Data for review
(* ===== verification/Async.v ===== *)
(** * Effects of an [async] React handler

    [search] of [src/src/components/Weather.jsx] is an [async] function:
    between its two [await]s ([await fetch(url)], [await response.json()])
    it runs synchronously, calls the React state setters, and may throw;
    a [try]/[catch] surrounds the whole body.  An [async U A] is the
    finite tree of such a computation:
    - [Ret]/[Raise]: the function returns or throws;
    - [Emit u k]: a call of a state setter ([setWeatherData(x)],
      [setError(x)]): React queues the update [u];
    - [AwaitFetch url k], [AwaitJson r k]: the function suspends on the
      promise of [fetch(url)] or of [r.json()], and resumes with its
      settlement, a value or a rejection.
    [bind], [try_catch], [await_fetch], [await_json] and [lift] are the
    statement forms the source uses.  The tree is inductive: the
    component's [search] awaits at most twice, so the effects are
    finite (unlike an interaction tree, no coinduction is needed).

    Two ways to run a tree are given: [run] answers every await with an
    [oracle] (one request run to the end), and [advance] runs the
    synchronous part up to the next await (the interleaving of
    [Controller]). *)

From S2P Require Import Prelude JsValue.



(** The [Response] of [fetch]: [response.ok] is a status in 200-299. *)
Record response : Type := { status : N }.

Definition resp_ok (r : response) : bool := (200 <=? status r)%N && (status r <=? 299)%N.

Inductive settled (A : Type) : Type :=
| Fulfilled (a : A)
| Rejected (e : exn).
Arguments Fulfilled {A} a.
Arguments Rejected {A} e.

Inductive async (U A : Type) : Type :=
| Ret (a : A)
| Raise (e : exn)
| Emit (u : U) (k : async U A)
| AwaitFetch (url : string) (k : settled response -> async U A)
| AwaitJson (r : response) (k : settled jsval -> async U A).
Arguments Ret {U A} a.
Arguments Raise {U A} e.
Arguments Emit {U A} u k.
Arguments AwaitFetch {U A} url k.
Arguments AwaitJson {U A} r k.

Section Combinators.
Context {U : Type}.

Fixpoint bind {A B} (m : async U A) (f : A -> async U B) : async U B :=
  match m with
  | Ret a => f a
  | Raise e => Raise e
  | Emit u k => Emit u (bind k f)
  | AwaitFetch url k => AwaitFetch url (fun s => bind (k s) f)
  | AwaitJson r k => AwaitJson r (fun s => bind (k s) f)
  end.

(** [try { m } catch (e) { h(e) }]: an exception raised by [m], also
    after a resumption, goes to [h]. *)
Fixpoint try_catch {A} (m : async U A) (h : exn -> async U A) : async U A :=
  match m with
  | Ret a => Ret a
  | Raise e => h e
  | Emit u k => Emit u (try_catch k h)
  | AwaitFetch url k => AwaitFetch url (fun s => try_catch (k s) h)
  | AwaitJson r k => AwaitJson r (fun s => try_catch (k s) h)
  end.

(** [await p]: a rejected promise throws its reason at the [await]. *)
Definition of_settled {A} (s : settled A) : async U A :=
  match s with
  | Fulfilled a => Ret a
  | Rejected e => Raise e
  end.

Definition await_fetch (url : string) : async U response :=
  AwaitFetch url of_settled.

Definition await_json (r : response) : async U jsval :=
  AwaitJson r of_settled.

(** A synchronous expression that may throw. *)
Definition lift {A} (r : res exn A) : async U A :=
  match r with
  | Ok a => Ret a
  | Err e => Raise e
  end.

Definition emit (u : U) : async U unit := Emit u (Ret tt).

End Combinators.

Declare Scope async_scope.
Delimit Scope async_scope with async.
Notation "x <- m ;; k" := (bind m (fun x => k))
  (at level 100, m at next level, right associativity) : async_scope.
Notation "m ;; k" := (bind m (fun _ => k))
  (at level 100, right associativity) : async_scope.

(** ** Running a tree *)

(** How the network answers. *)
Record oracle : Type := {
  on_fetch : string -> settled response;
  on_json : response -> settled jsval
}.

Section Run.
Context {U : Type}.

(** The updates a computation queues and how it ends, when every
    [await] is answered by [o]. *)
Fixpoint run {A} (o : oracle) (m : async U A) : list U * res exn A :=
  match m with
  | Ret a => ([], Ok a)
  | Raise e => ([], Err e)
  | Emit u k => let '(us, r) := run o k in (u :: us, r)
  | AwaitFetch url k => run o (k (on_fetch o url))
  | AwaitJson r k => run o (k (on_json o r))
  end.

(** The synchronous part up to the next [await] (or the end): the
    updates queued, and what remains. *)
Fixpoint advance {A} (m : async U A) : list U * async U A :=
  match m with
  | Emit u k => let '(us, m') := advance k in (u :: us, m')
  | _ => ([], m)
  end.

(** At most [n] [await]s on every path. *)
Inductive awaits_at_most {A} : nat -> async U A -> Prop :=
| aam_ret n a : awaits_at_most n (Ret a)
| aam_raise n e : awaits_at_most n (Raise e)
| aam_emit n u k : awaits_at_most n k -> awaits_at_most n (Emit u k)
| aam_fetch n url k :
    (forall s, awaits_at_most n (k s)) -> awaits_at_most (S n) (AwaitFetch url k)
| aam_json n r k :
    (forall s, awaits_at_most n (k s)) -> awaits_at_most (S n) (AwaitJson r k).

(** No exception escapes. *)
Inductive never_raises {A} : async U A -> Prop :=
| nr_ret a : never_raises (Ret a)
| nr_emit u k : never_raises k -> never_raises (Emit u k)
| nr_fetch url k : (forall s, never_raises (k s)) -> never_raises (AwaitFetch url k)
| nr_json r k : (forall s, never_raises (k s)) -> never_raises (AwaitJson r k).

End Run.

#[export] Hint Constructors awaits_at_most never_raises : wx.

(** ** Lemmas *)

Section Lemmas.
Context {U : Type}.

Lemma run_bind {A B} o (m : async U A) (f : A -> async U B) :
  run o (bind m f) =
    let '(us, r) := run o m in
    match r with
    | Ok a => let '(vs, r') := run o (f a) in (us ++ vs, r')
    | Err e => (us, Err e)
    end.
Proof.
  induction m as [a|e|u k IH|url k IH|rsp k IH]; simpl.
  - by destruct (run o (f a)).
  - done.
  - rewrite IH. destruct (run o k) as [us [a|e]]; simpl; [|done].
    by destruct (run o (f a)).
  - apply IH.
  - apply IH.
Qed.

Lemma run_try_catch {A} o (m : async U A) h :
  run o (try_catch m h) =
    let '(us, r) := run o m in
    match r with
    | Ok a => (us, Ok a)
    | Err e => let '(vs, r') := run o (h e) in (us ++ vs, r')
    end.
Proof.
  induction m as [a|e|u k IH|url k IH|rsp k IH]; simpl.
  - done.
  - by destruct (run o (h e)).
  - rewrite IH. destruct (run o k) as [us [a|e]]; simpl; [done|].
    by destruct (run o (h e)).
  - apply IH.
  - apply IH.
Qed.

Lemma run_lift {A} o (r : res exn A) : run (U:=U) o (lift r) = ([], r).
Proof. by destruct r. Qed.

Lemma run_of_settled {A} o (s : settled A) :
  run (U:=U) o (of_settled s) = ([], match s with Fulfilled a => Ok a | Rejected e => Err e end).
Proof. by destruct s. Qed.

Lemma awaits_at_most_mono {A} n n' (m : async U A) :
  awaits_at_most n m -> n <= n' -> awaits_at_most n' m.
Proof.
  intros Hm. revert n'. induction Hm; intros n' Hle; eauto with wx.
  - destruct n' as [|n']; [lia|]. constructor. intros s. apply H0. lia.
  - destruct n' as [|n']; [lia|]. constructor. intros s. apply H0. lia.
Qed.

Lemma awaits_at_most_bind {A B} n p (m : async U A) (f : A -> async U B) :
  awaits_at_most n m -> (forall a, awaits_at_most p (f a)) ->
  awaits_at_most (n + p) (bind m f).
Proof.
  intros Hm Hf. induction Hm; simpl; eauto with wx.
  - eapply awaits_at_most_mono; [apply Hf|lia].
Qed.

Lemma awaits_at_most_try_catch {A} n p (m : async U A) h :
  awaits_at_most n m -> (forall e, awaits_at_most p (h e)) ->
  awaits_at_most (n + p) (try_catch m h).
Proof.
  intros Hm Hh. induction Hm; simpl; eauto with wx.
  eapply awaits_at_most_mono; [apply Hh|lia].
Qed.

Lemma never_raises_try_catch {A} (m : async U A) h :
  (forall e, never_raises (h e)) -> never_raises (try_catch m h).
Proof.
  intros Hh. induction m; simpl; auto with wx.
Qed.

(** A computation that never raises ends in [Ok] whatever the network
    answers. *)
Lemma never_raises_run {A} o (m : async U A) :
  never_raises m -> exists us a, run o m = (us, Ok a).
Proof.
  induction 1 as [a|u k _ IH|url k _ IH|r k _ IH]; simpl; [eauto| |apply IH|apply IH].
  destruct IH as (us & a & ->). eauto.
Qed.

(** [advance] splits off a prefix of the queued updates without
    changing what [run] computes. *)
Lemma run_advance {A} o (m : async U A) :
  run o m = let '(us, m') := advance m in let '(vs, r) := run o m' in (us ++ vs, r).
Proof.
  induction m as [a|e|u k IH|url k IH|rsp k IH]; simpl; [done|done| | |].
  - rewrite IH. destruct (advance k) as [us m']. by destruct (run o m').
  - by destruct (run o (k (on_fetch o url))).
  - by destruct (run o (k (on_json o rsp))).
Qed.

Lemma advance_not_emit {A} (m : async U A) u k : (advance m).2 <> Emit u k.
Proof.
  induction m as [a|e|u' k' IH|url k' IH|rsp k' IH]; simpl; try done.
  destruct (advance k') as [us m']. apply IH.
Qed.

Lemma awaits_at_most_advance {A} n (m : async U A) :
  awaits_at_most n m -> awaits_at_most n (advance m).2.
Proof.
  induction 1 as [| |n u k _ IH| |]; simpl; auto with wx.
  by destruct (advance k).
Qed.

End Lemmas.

Work request
Starting at the first line of the records above, please copy each line exactly until you reach the line containing "settlement, a value or a rejection.". Include that line and stop there.

Result of the task
(* ===== verification/Async.v ===== *)
(** * Effects of an [async] React handler

    [search] of [src/src/components/Weather.jsx] is an [async] function:
    between its two [await]s ([await fetch(url)], [await response.json()])
    it runs synchronously, calls the React state setters, and may throw;
    a [try]/[catch] surrounds the whole body.  An [async U A] is the
    finite tree of such a computation:
    - [Ret]/[Raise]: the function returns or throws;
    - [Emit u k]: a call of a state setter ([setWeatherData(x)],
      [setError(x)]): React queues the update [u];
    - [AwaitFetch url k], [AwaitJson r k]: the function suspends on the
      promise of [fetch(url)] or of [r.json()], and resumes with its
      settlement, a value or a rejection.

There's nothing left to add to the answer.